AFAIK there's nothing special being the first disk in the list. It's fairly likely that you were just "lucky" that an important part of the system keysapce was on that disk. It's always a good idea to keep some spare hardware at hand, because you will never know when will they be needed.

On 13/12/2021 18:01, Joe Obernberger wrote:

Thank you Bowen.  I had the policy set to "best_effort", but as Jeff pointed out since it was the first disk in the list that failed maybe that is a special case?

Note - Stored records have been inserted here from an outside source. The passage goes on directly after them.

(** [finish_insert] brings the slot at the back into the live ones. *)
Definition finish_perm (l : leaf) (i : Z) : leaf :=
  Leaf.set_permutation l (store_permutation leaf_width
    (snd (insert_from_back leaf_width (Leaf.permutation l) i))).
Lemma leaf_insert l l1 l2 free p es :
  leaf_entries l (l1 ++ l2) (free ++ [p]) es -> entry_ok (slot_entry l p) ->
  Forall (fun q => entry_lt (slot_entry l q) (slot_entry l p)) l1 ->
  Forall (fun q => entry_lt (slot_entry l p) (slot_entry l q)) l2 ->
  leaf_entries (finish_perm l (zlength l1)) (l1 ++ p :: l2) free (map (slot_entry l) (l1 ++ p :: l2)).
Proof.
  intros [Ha Hr He Hok Hs] Hp H1 H2. subst es. rewrite map_app in Hok, Hs.
  apply Forall_app in Hok as [Hok1 Hok2]. split.
  - by destruct Ha.
  - pose proof (zlength_nonneg l1). pose proof (zlength_nonneg l2).
    destruct (insert_from_back_repr leaf_width ltac:(done) _ (zlength l1) _ _ _ Hr) as [_ H'];
      [rewrite zlength_app; lia|].
    apply store_permutation_repr; [done|]. by rewrite insert_at_app_mid in H'.
  - done.
  - rewrite map_app. apply Forall_app. split; [done|]. by constructor.
  - rewrite map_app. apply StronglySorted_middle; [done|by apply Forall_map..].
Qed.
(** What the search says of the table. *)
Lemma bound_value :
  0 <= match_state m l ka ->
  assoc kb B = if 0 <? match_state m l ka then Some (Leaf.lv l (kip_p kx)) else None.
Proof using Hm Hka Hv.
  intros Hst. rewrite (lw_others _ _ _ _ _ _ _ _ _ _ _ _ _ _ _ _ Hv).
  pose proof (lw_reps _ _ _ _ _ _ _ _ _ _ _ _ _ _ _ _ Hv) as Hreps.
  destruct (lo_entries _ _ _ _ _ (lw_ok _ _ _ _ _ _ _ _ _ _ _ _ _ _ _ _ Hv)) as (live & free & Hle).
  pose proof (le_ok _ _ _ _ Hle) as Hok. pose proof (le_es _ _ _ _ Hle) as Hes.
  destruct (Z.leb_spec 0 (kip_p kx)) as [Hq|Hq].
  - destruct (lower_hit l live free esb ka Hle Hq) as (l1 & l2 & _ & _ & Hesb & _ & _ & Ha & Hbl).
    destruct (cmp_ne_of_above_below l ka l1 l2 Ha Hbl) as [Hn1 Hn2]. rewrite Hesb in Hok, Hreps.
    destruct (assoc_entries_hit unaligned m ka Hm Hka _ _ _ _ _ Hok Hreps Hn1 Hn2) as (Bb1 & Be & nse & Bb2 & _ & Hre & ->).
    unfold entry_rep in Hre.
    destruct (match_cases unaligned m ka Hm Hka l live free esb Hle Hst) as
      [(-> & _ & Hkx & Hek)|[(-> & _ & Hkx & H8 & Hik & Hne)|(_ & ?)]]; [..|lia].
    + destruct (Z.eqb_spec (e_keylenx (slot_entry l (kip_p kx))) layer_keylenx) as [|_]; [done|].
      injection Hre as -> _. cbn [assoc]. by rewrite decide_True.
    + rewrite Hkx in Hre. cbn [Z.eqb] in Hre. change (ksuf_keylenx =? layer_keylenx) with false in Hre.
      injection Hre as -> _. cbn [assoc]. rewrite decide_False; [done|]. unfold entry_key. rewrite Hkx.
      change (Z.to_nat (ksuf_keylenx `min` 8)) with 8%nat. rewrite take_ge by (rewrite length_ikey_bytes; lia).
      rewrite (key_bytes_suffix unaligned m ka Hm Hka H8), <- Hik. by intros ?%app_inv_head.
  - unfold match_state in *. destruct (Z.leb_spec 0 (kip_p kx)); [lia|]. cbn.
    eapply (assoc_entries_None unaligned m ka Hm Hka); [done..|].
    destruct (leaf_lower_spec l live free esb Hle ka) as [(_ & l1 & l2 & Hlive & _ & H1 & H2)|[? _]]; [|lia].
    destruct (cmp_ne_of_above_below l ka l1 l2 H1 H2). rewrite Hes, Hlive, map_app. by apply Forall_app.
Qed.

I don't have a spare drive at the moment, so I'll just delete all the cassandra data on that node and have it rejoin as a new node.

-Joe

On 12/11/2021 3:44 PM, Bowen Song wrote:

Hi Joe,

In case of a single disk failure, you should not remove the data directory from the cassandra.yaml file. Instead, you should replace the failed disk with a new empty disk. See https://docs.datastax.com/en/cassandra-oss/3.x/cassandra/operations/opsRecoverUsingJBOD.html for the steps.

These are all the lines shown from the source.